原直久「アジア紀行:北京・胡同-柝」展会場
2013/03/19
ぽかぽか春庭@アート散歩>記憶と記録・写真を見る(5)北京胡同の記憶 原直久の胡同
映画『胡同の理髪師』は、2006年の制作。ちょうど私が2007年に胡同取り壊しの写真をとったのと同じ頃の制作です。日本での公開は2008年。この映画をどの映画館で見たのか、よく覚えていませんが、たぶん、岩波ホール。
92歳の理髪師チン老人。素人の本物の床屋さんで、ドキュメンタリーを撮るようにチンさんと周囲の人々の生活が描かれ、長年住み慣れた胡同が取り壊しになってしまう前のようすを描いています。
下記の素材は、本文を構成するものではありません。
Lemma ffi_copy_success (stdin : list string) :
  forall handle,
    let run := ffi_copy FileHandle file_handle_write file_handle_flush
                 handle stdin in
    fst run = 0 ->
    written_buffers (snd run) = map whole_buffer stdin /\
    List.length (filter is_flush (snd run))
    = List.length (filter (fun buffer => strstr buffer "flush") stdin).
Proof.
  induction stdin as [|buffer rest IH]; intros handle; simpl.
  - auto.
  - destruct (file_handle_write handle buffer (strlen buffer)) as [handle' r].
    destruct (r <? 0); simpl; [discriminate|].
    destruct (strstr buffer "flush").
    + destruct (file_handle_flush handle') as [handle'' ret].
      destruct (Z.eqb_spec ret 0) as [->|Hret]; simpl.
      * intros Hexit. destruct (IH handle'' Hexit) as [Hwritten Hflushes].
        simpl. unfold whole_buffer at 1. rewrite Hwritten, Hflushes. auto.
      * intros Hexit. contradiction.
    + simpl. intros Hexit. destruct (IH handle' Hexit) as [Hwritten Hflushes].
      unfold whole_buffer at 1. rewrite Hwritten, Hflushes. auto.
Qed.

(** X19: a run of either program that is not a request for help and
    returns 0 has handed to the handle the greeting and then every buffer
    read from standard input, each whole and once, in order; in
    [examples/ffi/main.c] it has also flushed once for every buffer that
    contains ["flush"]. *)
Theorem successful_run_copies_everything (argv stdin : list string) :
  (forall arg, In arg (tl argv) -> is_help arg = false) ->
  (fst (example_main FileHandle new_file_handle_from_path
          new_stdout_file_handle file_handle_write argv stdin) = 0 ->
   written_buffers
     (snd (example_main FileHandle new_file_handle_from_path
             new_stdout_file_handle file_handle_write argv stdin))
   = (greeting, 13) :: map whole_buffer stdin) /\
  (fst (ffi_main FileHandle new_file_handle_from_path new_stdout_file_handle
          custom_file_handle file_handle_write file_handle_flush argv stdin) = 0 ->
   let t := snd (ffi_main FileHandle new_file_handle_from_path
                   new_stdout_file_handle custom_file_handle
                   file_handle_write file_handle_flush argv stdin) in
   written_buffers t = (greeting, 13) :: map whole_buffer stdin /\
   List.length (filter is_flush t)
   = List.length (filter (fun buffer => strstr buffer "flush") stdin)).
Proof.
  intros Hnohelp.
  assert (Hexample : example_args (tl argv) = false).
  { destruct (example_args (tl argv)) eqn:Hargs; [|reflexivity].
    apply example_args_help in Hargs. destruct Hargs as (arg & Hin & Hhelp).
    rewrite (Hnohelp arg Hin) in Hhelp. discriminate. }
  assert (Hffi : ffi_args (tl argv) false <> None).
  { intros Hargs. apply ffi_args_help in Hargs.
    destruct Hargs as (arg & Hin & Hhelp).
    rewrite (Hnohelp arg Hin) in Hhelp. discriminate. }
  split.
  - assert (Hgreet : forall handle constructed,
               uses_handle constructed = false ->
               let run := emit constructed
                            (greet_then FileHandle file_handle_write
                               (example_copy FileHandle file_handle_write)
                               handle stdin) in
               fst run = 0 ->
               written_buffers (snd run) = (greeting, 13) :: map whole_buffer stdin).
    { intros handle constructed Hc. unfold greet_then.
      change (strlen greeting) with 13.
      destruct (file_handle_write handle greeting 13) as [handle' r].
      destruct (negb (r =? 13)); [simpl; discriminate|].
      cbv zeta. intros Hexit. simpl in Hexit.
      pose proof (example_copy_success stdin handle' Hexit) as Hcopy.
      destruct constructed; try discriminate; simpl; rewrite Hcopy; reflexivity. }
    unfold example_main. rewrite Hexample.
    destruct (nth_error argv 1) as [path|].
    + destruct (new_file_handle_from_path path) as [handle|];
        [apply Hgreet; reflexivity | simpl; discriminate].
    + destruct new_stdout_file_handle as [handle|];
        [apply Hgreet; reflexivity | simpl; discriminate].
  - assert (Hgreet : forall handle constructed,
               uses_handle constructed = false ->
               is_flush constructed = false ->
               let run := emit constructed
                            (greet_then FileHandle file_handle_write
                               (ffi_copy FileHandle file_handle_write
                                  file_handle_flush)
                               handle stdin) in
               fst run = 0 ->
               written_buffers (snd run) = (greeting, 13) :: map whole_buffer stdin /\
               List.length (filter is_flush (snd run))
               = List.length (filter (fun buffer => strstr buffer "flush") stdin)).
    { intros handle constructed Hc Hf. unfold greet_then.
      change (strlen greeting) with 13.
      destruct (file_handle_write handle greeting 13) as [handle' r].
      destruct (negb (r =? 13)); [simpl; discriminate|].
      cbv zeta. intros Hexit. simpl in Hexit.
      destruct (ffi_copy_success stdin handle' Hexit) as [Hcopy Hflushes].
      destruct constructed; try discriminate; simpl; rewrite Hcopy, Hflushes; auto. }
    unfold ffi_main.
    destruct (ffi_args (tl argv) false) as [[|]|]; [| |contradiction].
    + destruct custom_file_handle as [handle|];
        [apply Hgreet; reflexivity | simpl; discriminate].
    + destruct (nth_error argv 1) as [path|].
      * destruct (new_file_handle_from_path path) as [handle|];
          [apply Hgreet; reflexivity | simpl; discriminate].
      * destruct new_stdout_file_handle as [handle|];
          [apply Hgreet; reflexivity | simpl; discriminate].
Qed.

End Success.

(** The theorem at a run over three lines, one of them a flush request. *)
Lemma successful_run_with_one_flush :
  (fst (sink_example_main ["main"] ["hi"; "flush now"; "bye"]) = 0 ->
   written_buffers (snd (sink_example_main ["main"] ["hi"; "flush now"; "bye"]))
   = (greeting, 13) :: map whole_buffer ["hi"; "flush now"; "bye"]) /\
  (fst (sink_ffi_main 0 ["main"] ["hi"; "flush now"; "bye"]) = 0 ->
   let t := snd (sink_ffi_main 0 ["main"] ["hi"; "flush now"; "bye"]) in
   written_buffers t = (greeting, 13) :: map whole_buffer ["hi"; "flush now"; "bye"] /\
   List.length (filter is_flush t)
   = List.length (filter (fun buffer => strstr buffer "flush")
                    ["hi"; "flush now"; "bye"])).
Proof.
  apply (successful_run_copies_everything Z (fun _ => Some 0) (Some 0) (Some 0)
           sink_write (sink_flush 0) ["main"] ["hi"; "flush now"; "bye"]).
  intros arg [].
Defined.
とてもいい映画でした。
『胡同の理髪師』予告編
http://www.youtube.com/watch?v=QNLxGwiFdyg
原直久(1946生まれ日大写真学科教授)は、2008年に北京を撮り始めました。
3月8日、原直久作品展「アジア紀行:北京・胡同-柝 Beijing・Hutong-Chai」を見ました。2010年2011年の撮影を中心に写真展示をしています。
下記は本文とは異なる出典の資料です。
(** * CPaging: the demand-paging simulator of [main.cpp]

    A shallow embedding of the six page-replacement routines ([FIFO], [RU]
    for LRU and MRU, [OPT] with [identifyPageToRemove], [RAN] for both random
    variants) and of the set-up code of [main], followed by the properties of
    the simulator that the specification talks about.

    Conventions.
    - A C [int] is a [Z]: the values the routines compute are table
      indices, -1, the sentinel 600 and fault counts bounded by the number
      of references, all far inside the 32-bit range for the files of
      about 500 tokens that [main] works on.
    - [int page_table[MAX_NUM_PAGES][3]] and
      [int frame_table[MAX_PAGE_FRAMES][2]] are lists of rows; every
      subscript goes through [index]/[update], which report an access
      outside the array instead of performing it.
    - [vector<int>] is a list in vector order: [back] is the last element,
      [push_back x] appends [x].
    - [reference_string.txt] is the list of its tokens. *)

From Stdlib Require Import String.
From stdpp Require Import base numbers list.

Local Open Scope Z_scope.

(** ** Constants ([#define]s of the source) *)

Definition MAX_NUM_PAGES : Z := 1024.
Definition MAX_PAGE_FRAMES : Z := 48.
Definition PROC_POOL_SIZE : Z := 500.
Definition INVALID_BIT : Z := 0.
Definition VALID_BIT : Z := 1.

(** [RAND_MAX] of <stdlib.h>; the value of glibc. *)
Definition RAND_MAX : Z := 2147483647.


(** ** Checked array accesses *)

Inductive array_id := PageTable | FrameTable.

Inductive result (A : Type) : Type :=
| Ok (a : A)
| OutOfBounds (arr : array_id) (i : Z).
Arguments Ok {A} a.
Arguments OutOfBounds {A} arr i.

#[global] Instance result_ret : MRet result := fun A a => Ok a.
#[global] Instance result_bind : MBind result := fun A B f m =>
  match m with
  | Ok a => f a
  | OutOfBounds arr i => OutOfBounds arr i
  end.

(** [l[i]] as an rvalue. *)
Definition index {A} (arr : array_id) (l : list A) (i : Z) : result A :=
  if i <? 0 then OutOfBounds arr i
  else match l !! Z.to_nat i with
       | Some x => Ok x
       | None => OutOfBounds arr i
       end.

(** [l[i] = f (l[i])]: a store to one column of row [i]. *)
Definition update {A} (arr : array_id) (l : list A) (i : Z) (f : A -> A)
  : result (list A) :=
  x ← index arr l i; Ok (<[Z.to_nat i := f x]> l).

(** [for (i = lo; n iterations; ++i) body], without [break]. *)
Fixpoint for_loop {T} (n : nat) (i : Z) (body : Z -> T -> result T) (s : T)
  : result T :=
  match n with
  | O => Ok s
  | S n' => s' ← body i s; for_loop n' (i + 1) body s'
  end.

(** ** The tables *)

(** A row of [page_table]: column 0 the frame, column 1 the valid bit,
    column 2 auxiliary. *)
Record page_row := PageRow { pg_frame : Z; pg_valid : Z; pg_aux : Z }.

(** A row of [frame_table]: column 0 the occupying page, column 1
    auxiliary (the recency counter of [RU]). *)
Record frame_row := FrameRow { fr_page : Z; fr_aux : Z }.

Definition set_pg_frame (v : Z) (r : page_row) : page_row :=
  PageRow v (pg_valid r) (pg_aux r).
Definition set_pg_valid (v : Z) (r : page_row) : page_row :=
  PageRow (pg_frame r) v (pg_aux r).
Definition set_fr_page (v : Z) (r : frame_row) : frame_row :=
  FrameRow v (fr_aux r).
Definition set_fr_aux (v : Z) (r : frame_row) : frame_row :=
  FrameRow (fr_page r) v.
(** [StringToNumber]: surrounding white space is dropped, the empty string is
    [+0], and anything that is not a [StrNumericLiteral] is [NaN]. *)
Definition StringToNumber (s : jsstring) : JsNumber :=
  match trim s with
  | [] => pos_zero
  | t =>
      match parse_non_decimal t with
      | Some n => n
      | None =>
          let r :=
            match t with
            | 43 :: u => parse_unsigned_decimal false u
            | 45 :: u => parse_unsigned_decimal true u
            | _ => parse_unsigned_decimal false t
            end in
          default NaN r
      end
  end.

(** An evaluation either completes with a value or throws an error, of
    which the handler reads the message. *)
Inductive Completion (A : Type) :=
| Normal (a : A)
| Throw (message : string).
Arguments Normal {A} a.
Arguments Throw {A} message.

(** An object of a JSON body has an own property [key]. *)
Definition has_own (key : jsstring) (props : list (jsstring * JsValue)) : bool :=
  existsb (fun kv => bool_decide (kv.1 = key)) props.

(** [String(v)] throws: a JSON object with an own [toString] property (never
    callable) has no primitive value, and an array's [toString] joins the
    strings of its elements. *)
Fixpoint to_string_throws (v : JsValue) : bool :=
  match v with
  | VArray elems =>
      (fix any (l : list JsValue) : bool :=
         match l with
         | [] => false
         | x :: l' => to_string_throws x || any l'
         end) elems
  | VObject props => has_own (js "toString") props
  | _ => false
  end.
田町のフォト・ギャラリー・インターナショナルでの写真展。(3月6日-4月27日)
胡同ということばに惹かれて見に行き、1点1点、ゆっくり見ました。平日の午前中、見ている人は私だけでした。ほかに人がいないのをいいことに、勝手に展示会場内を撮影(冒頭の一枚)。たぶん、展示会場内、撮影禁止なのだろうと思いましたが、文学作品の紹介なら文字だけでよいと思うけれど、写真展の紹介なのに、私の文章力では文字だけでは伝えきれないと思うので、勝手に撮影しました。ごめんなさい。
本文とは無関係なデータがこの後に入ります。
(** * QA-assist agent framework: response parsing, caching and action extraction

    A shallow embedding of the core of the repository
    (features/testCaseGeneration/generator.py, features/codeGenerator/generator.py,
    features/recording/playwright_codegen.py and features/recording/recorder.py)
    together with the properties its specification states about it.

    Conventions.
    - Python [str] is [string]; a character is an [ascii].  Indices and the
      results of [str.find] are [Z], because the code relies on [-1] and on
      negative slice bounds.
    - Python values of dynamic type (what [json.loads] returns, the action
      dictionaries of the recorder) are values of the single type [json].
    - Exceptions are explicit: a computation that may raise has type [res A].
    - The file store behind the caches is a finite map from path to content. *)

From Stdlib Require Import String Ascii List ZArith Lia Bool.
From stdpp Require Import gmap strings pretty.
Import ListNotations.

Open Scope string_scope.
Open Scope Z_scope.

Set Warnings "-register-all".

(** String concatenation unfolds under [simpl], as list concatenation does. *)
Arguments String.append !s1 s2 : simpl nomatch.

(* ===================================================================== *)
(** * Part I: definitions                                                 *)
(* ===================================================================== *)

(** ** Python string primitives used by the sources *)

Module Py.

(** The one-character string with the given code. *)
Definition chr (n : nat) : string := String (ascii_of_nat n) EmptyString.

(** Characters that the sources write inside their literals: the double
    quote, the backslash and the newline. *)
Definition dquote : ascii := ascii_of_nat 34.
Definition backslash : ascii := ascii_of_nat 92.
Definition newline : ascii := ascii_of_nat 10.

Definition DQ : string := chr 34.
Definition BS : string := chr 92.
Definition NL : string := chr 10.

(** Literals of this development write a backquote where the text has a
    double quote; [lit] puts the double quotes back. *)
Fixpoint lit (s : string) : string :=
  match s with
  | EmptyString => EmptyString
  | String c t =>
      String (if Ascii.eqb c "`" then dquote else c) (lit t)
  end.

(** [s[n:]] for a natural [n]. *)
Fixpoint drop (n : nat) (s : string) : string :=
  match n, s with
  | O, _ => s
  | S k, EmptyString => EmptyString
  | S k, String _ t => drop k t
  end.

(** [s[:n]] for a natural [n]. *)
Fixpoint take (n : nat) (s : string) : string :=
  match n, s with
  | O, _ => EmptyString
  | S k, EmptyString => EmptyString
  | S k, String c t => String c (take k t)
  end.

Definition len (s : string) : Z := Z.of_nat (String.length s).

(** Normalisation of a slice bound: a negative bound counts from the end,
    and the result is clamped to [0, len s]. *)
Definition clamp (s : string) (i : Z) : Z :=
  let j := if i <? 0 then i + len s else i in
  Z.max 0 (Z.min j (len s)).

(** [s[start:stop]]. *)
Definition slice (s : string) (start stop : Z) : string :=
  let a := clamp s start in
  let b := clamp s stop in
  take (Z.to_nat (b - a)) (drop (Z.to_nat a) s).

(** [s[start:]]. *)
Definition slice_from (s : string) (start : Z) : string :=
  slice s start (len s).

(** Scan for the lowest occurrence of [sub]; [i] is the index of the head
    of [s] in the original string. *)
Fixpoint find_from (sub s : string) (i : Z) : Z :=
  if String.prefix sub s then i
  else match s with
       | EmptyString => -1
       | String _ t => find_from sub t (i + 1)
       end.

(** [s.find(sub, start)] for [start >= 0]. *)
Definition find_at (s sub : string) (start : Z) : Z :=
  if len s <? start then -1
  else find_from sub (drop (Z.to_nat start) s) start.

(** [s.find(sub)]. *)
Definition find (s sub : string) : Z := find_at s sub 0.

(** Scan for the highest occurrence of [sub], remembering the last hit. *)
Fixpoint rfind_from (sub s : string) (i last : Z) : Z :=
  let last' := if String.prefix sub s then i else last in
  match s with
  | EmptyString => last'
  | String _ t => rfind_from sub t (i + 1) last'
  end.

(** [s.rfind(sub)]. *)
Definition rfind (s sub : string) : Z := rfind_from sub s 0 (-1).

(** [sub in s]. *)
Definition contains (s sub : string) : bool := negb (find s sub =? -1).

(** [s.startswith(p)]. *)
Definition startswith (s p : string) : bool := String.prefix p s.

(** [s.replace(old, new)] for a non-empty [old]: occurrences are replaced
    left to right and do not overlap; [skip] counts the characters of the
    occurrence just replaced that are still to be dropped. *)
Fixpoint replace_go (old new : string) (skip : nat) (s : string) : string :=
  match s with
  | EmptyString => EmptyString
  | String c t =>
      match skip with
      | S k => replace_go old new k t
      | O =>
          if String.prefix old s
          then new +:+ replace_go old new (String.length old - 1) t
          else String c (replace_go old new 0 t)
      end
  end.

Definition replace (s old new : string) : string := replace_go old new 0 s.

(** Characters removed by [str.strip()]: the ASCII characters for which
    [str.isspace()] holds. *)
Definition is_space (c : ascii) : bool :=
  let n := nat_of_ascii c in
  ((9 <=? n) && (n <=? 13) || (28 <=? n) && (n <=? 32))%nat.

Fixpoint lstrip (s : string) : string :=
  match s with
  | EmptyString => EmptyString
  | String c t => if is_space c then lstrip t else s
  end.

Fixpoint rstrip (s : string) : string :=
  match s with
  | EmptyString => EmptyString
  | String c t =>
      match rstrip t with
      | EmptyString => if is_space c then EmptyString else String c EmptyString
      | r => String c r
      end
  end.

(** [s.strip()]. *)
Definition strip (s : string) : string := rstrip (lstrip s).
(** * The StatefulSet service of the redis operator (service/k8s/statefulset.go)

    A shallow embedding of [StatefulSetService]: every method is a
    computation in a small state-and-panic monad.  The state holds the
    cluster behind the injected [kubernetes.Interface], the Go heap cell
    that the caller's [*appsv1.StatefulSet] points to, the chronological
    list of calls made on the client, the reports handed to the metrics
    recorder and the lines written to the logger. *)

From Stdlib Require Import Ascii.
From stdpp Require Import gmap strings list fin_maps pretty.

(** ** apimachinery: errors and options *)

Module metav1.

Inductive StatusReason :=
| StatusReasonUnknown
| StatusReasonUnauthorized
| StatusReasonForbidden
| StatusReasonNotFound
| StatusReasonAlreadyExists
| StatusReasonConflict
| StatusReasonInvalid
| StatusReasonTimeout
| StatusReasonServiceUnavailable.

Inductive DeletionPropagation :=
| DeletePropagationOrphan
| DeletePropagationBackground
| DeletePropagationForeground.

Inductive GetOptions := mkGetOptions.
Inductive CreateOptions := mkCreateOptions.
Inductive UpdateOptions := mkUpdateOptions.

(** [PropagationPolicy] is a pointer in Go: [None] is the nil pointer,
    which leaves the choice to the server's default. *)
Record DeleteOptions := { PropagationPolicy : option DeletionPropagation }.

Record ListOptions := { LabelSelector : string }.

(** [MatchLabels] is a Go [map[string]string]; the nil map and the empty
    map range alike and are both [∅]. *)
Record LabelSelector_ := { MatchLabels : gmap string string }.

End metav1.

Module errors.
Import metav1.

(** A Go [error] value that is not nil: either the structured
    [*errors.StatusError] of the API machinery, with the reason, the HTTP
    code and the message of its status, or any other error, of which only
    the message is known ([errors.New]). *)
Inductive error :=
| StatusError (reason : StatusReason) (code : Z) (message : string)
| errorString (s : string).

(** [err.Error()] *)
Definition Error (err : error) : string :=
  match err with
  | StatusError _ _ message => message
  | errorString s => s
  end.

Definition ReasonForError (err : error) : StatusReason :=
  match err with
  | StatusError reason _ _ => reason
  | errorString _ => StatusReasonUnknown
  end.

(** [reasonAndCodeForError]: an error that carries no status has the
    unknown reason and code 0. *)
Definition reasonAndCodeForError (err : error) : StatusReason * Z :=
  match err with
  | StatusError reason code _ => (reason, code)
  | errorString _ => (StatusReasonUnknown, 0%Z)
  end.

(** The reasons of [knownReasons]: every reason but the unknown one. *)
Definition knownReason (reason : StatusReason) : bool :=
  match reason with
  | StatusReasonUnknown => false
  | _ => true
  end.

(** [errors.IsNotFound]: decided on the structured status, never on the
    message: the reason is not-found, or the reason is not a known one
    and the code is 404. *)
Definition IsNotFound (err : error) : bool :=
  let '(reason, code) := reasonAndCodeForError err in
  match reason with
  | StatusReasonNotFound => true
  | _ => negb (knownReason reason) && (code =? 404)%Z
  end.

End errors.

(** ** The objects *)

Module appsv1.

Record StatefulSetSpec := {
  Replicas : option Z;
  Selector : option metav1.LabelSelector_;   (* *metav1.LabelSelector *)
  ServiceName : string;
}.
点数は多くなかったですが、私が見て来て記憶にある胡同の様子が白黒プリントで並んでいました。
作品紹介のA4版のパンフレット、1枚100円で売っていました。

以下の作品紹介は、このパンフレットのコピーです。
原直久の胡同写真(原)

「拆」というマークは、『胡同の理髪師』の中にも出てきましたが、「この家は、近々取り壊しを行う」という印です。家も土地も国家の物である中国では、少ない立ち退き料に文句を言ったところで相手にもされず、いやもおうもなく強制立ち退きが行われるます。
胡同の雑貨屋(原)

胡同の靴直し屋(原)

北京胡同。観光の見世物としての胡同ではなく、生活の場としての胡同がどの程度残っていくか、まだわかりません。あと50年のうちに北京中心部はほとんどがビルになっていくのではないかと思います。
プロの写真家のきちんとした記録としてではなくとも、ひとつの時代の記憶として多様な角度から土地の記憶を残しておくことが必要なのではないかと思います。
春庭が撮影した胡同、ピントも甘いデジカメでただシャッターを押しただけのものですが、何かの記録になればと思い、UPしてみます。